A crucial role of CD4 T cells as a functional source of CD154 in the initiation of insulin-dependent diabetes mellitus in the non-obese diabetic mouse

Abstract

Although the critical requirement of CD4 T cells in type I (insulin-dependent) diabetes mellitus (T1DM) has been well documented, information on the exact role(s) of CD4 T cells in T1DM development is still limited. Here, utilizing non-obese diabetic (NOD) mice deficient for CD154 (CD154-KO/NOD), we have identified a mandatory role of CD4 T cells as the functional source of CD154 in the initiation of T1DM. Without CD154, CD4 T cells were not capable of mediating help in disease development in NOD mice. In fact, full expression of CD154 on the CD4 T cells seems to be essential in the normal spontaneous development of T1DM, since no diabetes was observed in CD154+/- mice in which around half of CD4 T cells do not express CD154 at all, at least by the time they were 40 weeks old.
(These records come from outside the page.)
(* ===== verification/Gate.v ===== *)
(** * reactor.h: AdmissionGate

    The per-reactor admission window. [try_enter] is two or three atomic operations with
    other threads in between, so the gate is a step machine over those operations; the
    leases and the unscoped admissions handed out are part of the state, which lets the
    theorems relate [inflight] to what is really admitted. *)

From S2P Require Import Prelude Lease.

Module Gate.
Import Lease.

(** [struct AdmissionGate]. *)
Record AdmissionGate := mkGate { inflight : Z; rejected : Z; limit : Z }.

(** [AdmissionGate(limit)]. *)
Definition make (limit : Z) : AdmissionGate := mkGate 0 0 limit.

(** [inflight.fetch_add(1)] and [inflight.fetch_sub(1)]. *)
Definition fetch_add (g : AdmissionGate) : AdmissionGate :=
  mkGate (wrap_i32 (inflight g + 1)) (rejected g) (limit g).
Definition fetch_sub (g : AdmissionGate) : AdmissionGate :=
  mkGate (wrap_i32 (inflight g - 1)) (rejected g) (limit g).

(** [rejected.fetch_add(1)]. *)
Definition count_refusal (g : AdmissionGate) : AdmissionGate :=
  mkGate (inflight g) (wrap64 (rejected g + 1)) (limit g).

(** The test of line 162, on the value [fetch_add] returned. *)
Definition refused (g : AdmissionGate) (old : Z) : bool := (limit g <=? old) && (0 <? limit g).

(** [try_enter()] with no other thread in between. *)
Definition try_enter (g : AdmissionGate) : bool * AdmissionGate :=
  if refused g (inflight g)
  then (false, count_refusal (fetch_sub (fetch_add g)))
  else (true, fetch_add g).

(** [leave()]. *)
Definition leave (g : AdmissionGate) : AdmissionGate := fetch_sub g.

(** Where a thread is inside [try_enter] of a gate; the flag tells [enter()], which wraps
    the answer in a lease, from a bare [try_enter()]. *)
Inductive pc :=
| Idle
| RollBack (g : nat) (scoped : bool)
| CountRefusal (g : nat) (scoped : bool).

(** The gates, the threads that use them, the lease objects, and per gate the admissions
    taken by a bare [try_enter()] and not yet given back by [leave()]. *)
Record sys := mkSys {
  gates : list AdmissionGate;
  threads : list pc;
  leases : store nat;
  unscoped : list Z
}.

(** One atomic operation. *)
Inductive label :=
| Enter (t g : nat) (scoped : bool)
| Undo (t : nat)
| Refuse (t : nat)
| Leave (g : nat)
| Reset (l : nat)
| MoveConstruct (src : nat)
| MoveAssign (dst src : nat).

(** An admission given back to its gate, if any. *)
Definition give_back (released : option nat) (gs : list AdmissionGate) : list AdmissionGate :=
  match released with None => gs | Some g => alter fetch_sub g gs end.

Definition step (s : sys) (l : label) : option sys :=
  match l with
  | Enter t g scoped =>
      match threads s !! t, gates s !! g with
      | Some Idle, Some gate =>
          let gs := <[g:=fetch_add gate]> (gates s) in
          if refused gate (inflight gate)
          then Some (mkSys gs (<[t:=RollBack g scoped]> (threads s)) (leases s) (unscoped s))
          else if scoped
          then Some (mkSys gs (threads s) (leases s ++ [Some g]) (unscoped s))
          else Some (mkSys gs (threads s) (leases s) (alter (Z.add 1) g (unscoped s)))
      | _, _ => None
      end
  | Undo t =>
      match threads s !! t with
      | Some (RollBack g scoped) =>
          Some (mkSys (alter fetch_sub g (gates s))
                  (<[t:=CountRefusal g scoped]> (threads s)) (leases s) (unscoped s))
      | _ => None
      end
  | Refuse t =>
      match threads s !! t with
      | Some (CountRefusal g scoped) =>
          Some (mkSys (alter count_refusal g (gates s)) (<[t:=Idle]> (threads s))
                  (if scoped then leases s ++ [None] else leases s) (unscoped s))
      | _ => None
      end
  | Leave g =>
      match unscoped s !! g with
      | Some n =>
          if 0 <? n
          then Some (mkSys (alter leave g (gates s)) (threads s) (leases s)
                       (<[g:=n - 1]> (unscoped s)))
          else None
      | None => None
      end
  | Reset l =>
      if decide (l < length (leases s))%nat then
        let '(st, r) := reset (leases s) l in
        Some (mkSys (give_back r (gates s)) (threads s) st (unscoped s))
      else None
  | MoveConstruct src =>
      if decide (src < length (leases s))%nat then
        Some (mkSys (gates s) (threads s) (move_construct (leases s) src) (unscoped s))
      else None
  | MoveAssign dst src =>
      if decide (dst < length (leases s) ∧ src < length (leases s))%nat then
        let '(st, r) := gate_move_assign (leases s) dst src in
        Some (mkSys (give_back r (gates s)) (threads s) st (unscoped s))
      else None
  end.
It was also shown that transgenic expression of CD80 on β cells of pancreatic islets, which is believed to provide β cells with the ability to prime cytotoxic T lymphocytes specific for islet antigens, did not restore insulitis in CD154-KO/NOD mice. Taken collectively, these results indicated that CD4 T cells play a crucial role in T1DM as a source of CD154, and that the role of CD154 on CD4 T cells in insulitis may not be just to facilitate priming and expanding of auto-reactive CD8 T cells by activating antigen-presenting cells bearing islet antigens.